**Task directions**
Copy, from the data below, each line that has the word "InvalidTransferFunctionError".

-------------------------

(** [create_transfer_function(numerator, denominator)], on arrays of
    floats (the conversion of the arguments to float arrays has succeeded). *)
Definition create_transfer_function (numerator denominator : list float)
  : result exn TransferFunction :=
  if (length numerator =? 0)%nat then Raise (InvalidTransferFunctionError numerator_empty)
  else if (length denominator =? 0)%nat then
    Raise (InvalidTransferFunctionError denominator_empty)
  else if np_allclose_zero denominator then
    Raise (InvalidTransferFunctionError denominator_all_zeros)
  else if existsb isnan numerator || existsb isnan denominator then
    Raise (InvalidTransferFunctionError coefficients_nan)
  else if existsb isinf numerator || existsb isinf denominator then
    Raise (InvalidTransferFunctionError coefficients_inf)
  else
    match ct_TransferFunction (values numerator) (values denominator) with
    | Some tf => Ok tf
    | None => Raise (InvalidTransferFunctionError constructor_failed)
    end.

End Constructor.

(** [np.polyval(p, x)]: Horner evaluation, coefficients in descending powers. *)
Definition np_polyval (p : list Q) (x : Q) : Q :=
  fold_left (fun y c => y * x + c) p 0.

Inductive gain_exn : Type :=
| ValueError.

(** [get_dc_gain(tf)]. *)
Definition get_dc_gain (tf : TransferFunction) : result gain_exn Q :=
  let num_at_0 := np_polyval (num tf) 0 in
  let den_at_0 := np_polyval (den tf) 0 in
  if Qlt_bool (Qabs den_at_0) (1 # 1000000000000000) then Raise ValueError
  else Ok (num_at_0 / den_at_0).

End TransferFunctionBuild.

(** ** Several open-loop simulations *)

Module Scenarios.
Import TransferFunction OpenLoop.

(** What [simulate_multiple_scenarios] can raise: its own
    [SimulationError] for lists of different lengths, or the error of one
    of the simulations. *)
Inductive scenarios_exn : Type :=
| lengths_differ
| from_simulation (e : OpenLoop.exn).

Section Scenarios.

Variable ct_step_response : TransferFunction -> list Q -> option (list Q * list Q).

(** The loop over [zip(tf_list, labels)]: it stops at the first
    simulation that raises. *)
Fixpoint scenarios_loop (pairs : list (TransferFunction * string))
    (t_final : option Q) (num_points : Z)
  : result scenarios_exn (list (list Q * list Q * string)) :=
  match pairs with
  | [] => Ok []
  | (tf, label) :: rest =>
      match simulate_step_response ct_step_response (Some tf) t_final num_points 1.0 with
      | Raise e => Raise (from_simulation e)
      | Ok (time, output) =>
          match scenarios_loop rest t_final num_points with
          | Raise e => Raise e
          | Ok results => Ok ((time, output, label) :: results)
          end
      end
  end.

(** [simulate_multiple_scenarios(tf_list, labels, t_final, num_points)]. *)
Definition simulate_multiple_scenarios (tf_list : list TransferFunction)
    (labels : list string) (t_final : option Q) (num_points : Z)
  : result scenarios_exn (list (list Q * list Q * string)) :=
  if negb (length tf_list =? length labels)%nat then Raise lengths_differ
  else scenarios_loop (combine tf_list labels) t_final num_points.

End Scenarios.

(** The horizon a call simulates: the requested final time, or the
    settling estimate when none is requested. *)
Definition horizon (tf : TransferFunction) (t_final : option Q) : Q :=
  match t_final with
  | Some h => h
  | None => estimate_default tf
  end.

(** A stand-in for the integrator that returns the time vector it is
    given and an output of the same length (all zeros, the response of a
    zero numerator). *)
Definition zero_step_response (tf : TransferFunction) (time : list Q)
  : option (list Q * list Q) := Some (time, map (fun _ => 0) time).

(** A stand-in for the integrator that returns the time vector it is
    given and, as output, that same vector (a unit ramp). *)
Definition ramp_step_response (tf : TransferFunction) (time : list Q)
  : option (list Q * list Q) := Some (time, time).

End Scenarios.

(** ** Entry checks of the comparison plot *)

Module Plotter.
Import Metrics.

(** The messages a [VisualizacionError] is raised with, one per check. *)
Inductive visualizacion_msg : Type :=
| t_planta_too_short (n : nat)
| t_pid_too_short (n : nat)
| planta_size_mismatch (nt ny : nat)
| pid_size_mismatch (nt ny : nat)
| plot_yref_zero
| plot_tolerance_out_of_range (tolerance : Q)
| planta_not_finite
| pid_not_finite.

Inductive exn : Type :=
| VisualizacionError (m : visualizacion_msg).

(** The entry checks of [graficar_respuestas(t_planta, y_planta, t_pid,
    y_pid, yref, tolerance)]; what follows them in the source is the
    drawing, done by matplotlib. *)
Definition graficar_respuestas_checks (t_planta y_planta t_pid y_pid : list float)
    (yref tolerance : Q) : result exn unit :=
  if (length t_planta <? 10)%nat then
    Raise (VisualizacionError (t_planta_too_short (length t_planta)))
  else if (length t_pid <? 10)%nat then
    Raise (VisualizacionError (t_pid_too_short (length t_pid)))
  else if negb (length t_planta =? length y_planta)%nat then
    Raise (VisualizacionError (planta_size_mismatch (length t_planta) (length y_planta)))
  else if negb (length t_pid =? length y_pid)%nat then
    Raise (VisualizacionError (pid_size_mismatch (length t_pid) (length y_pid)))
  else if Qeq_bool yref 0.0 then Raise (VisualizacionError plot_yref_zero)
  else if Qle_bool tolerance 0 || Qle_bool 1 tolerance then
    Raise (VisualizacionError (plot_tolerance_out_of_range tolerance))
  else if any_not_finite t_planta || any_not_finite y_planta then
    Raise (VisualizacionError planta_not_finite)
  else if any_not_finite t_pid || any_not_finite y_pid then
    Raise (VisualizacionError pid_not_finite)
  else Ok tt.

End Plotter.

(** ** The Ziegler-Nichols rule on binary64 floats *)

Module Binary64.
Import PrimFloat.
Local Set Warnings "-inexact-float".

(** The messages a [TuningError] is raised with, one per check. *)
Inductive tuning_msg : Type :=
| K_not_positive (K : float)
| L_negative (L : float)
| T_not_positive (T : float)
| bad_control_type (control_type : string).

Inductive exn : Type :=
| TuningError (m : tuning_msg)
| ZeroDivisionError.

(** The lines the routine prints on standard output. *)
Inductive line : Type :=
| advertencia_relacion (ratio : float)
| metodo_menos_preciso
| considera_cohen_coon.

(** Python's [x / y] on floats: it raises for a divisor equal to zero
    (of either sign), and follows IEEE 754 otherwise. *)
Definition fdiv (x y : float) : result exn float :=
  if (y =? 0)%float then Raise ZeroDivisionError else Ok (x / y)%float.

Definition bind {A B} (r : result exn A) (f : A -> result exn B) : result exn B :=
  match r with
  | Ok a => f a
  | Raise e => Raise e
  end.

-------------------------

**Result of the task**
  if (length numerator =? 0)%nat then Raise (InvalidTransferFunctionError numerator_empty)
    Raise (InvalidTransferFunctionError denominator_empty)
    Raise (InvalidTransferFunctionError denominator_all_zeros)
    Raise (InvalidTransferFunctionError coefficients_nan)
    Raise (InvalidTransferFunctionError coefficients_inf)
    | None => Raise (InvalidTransferFunctionError constructor_failed)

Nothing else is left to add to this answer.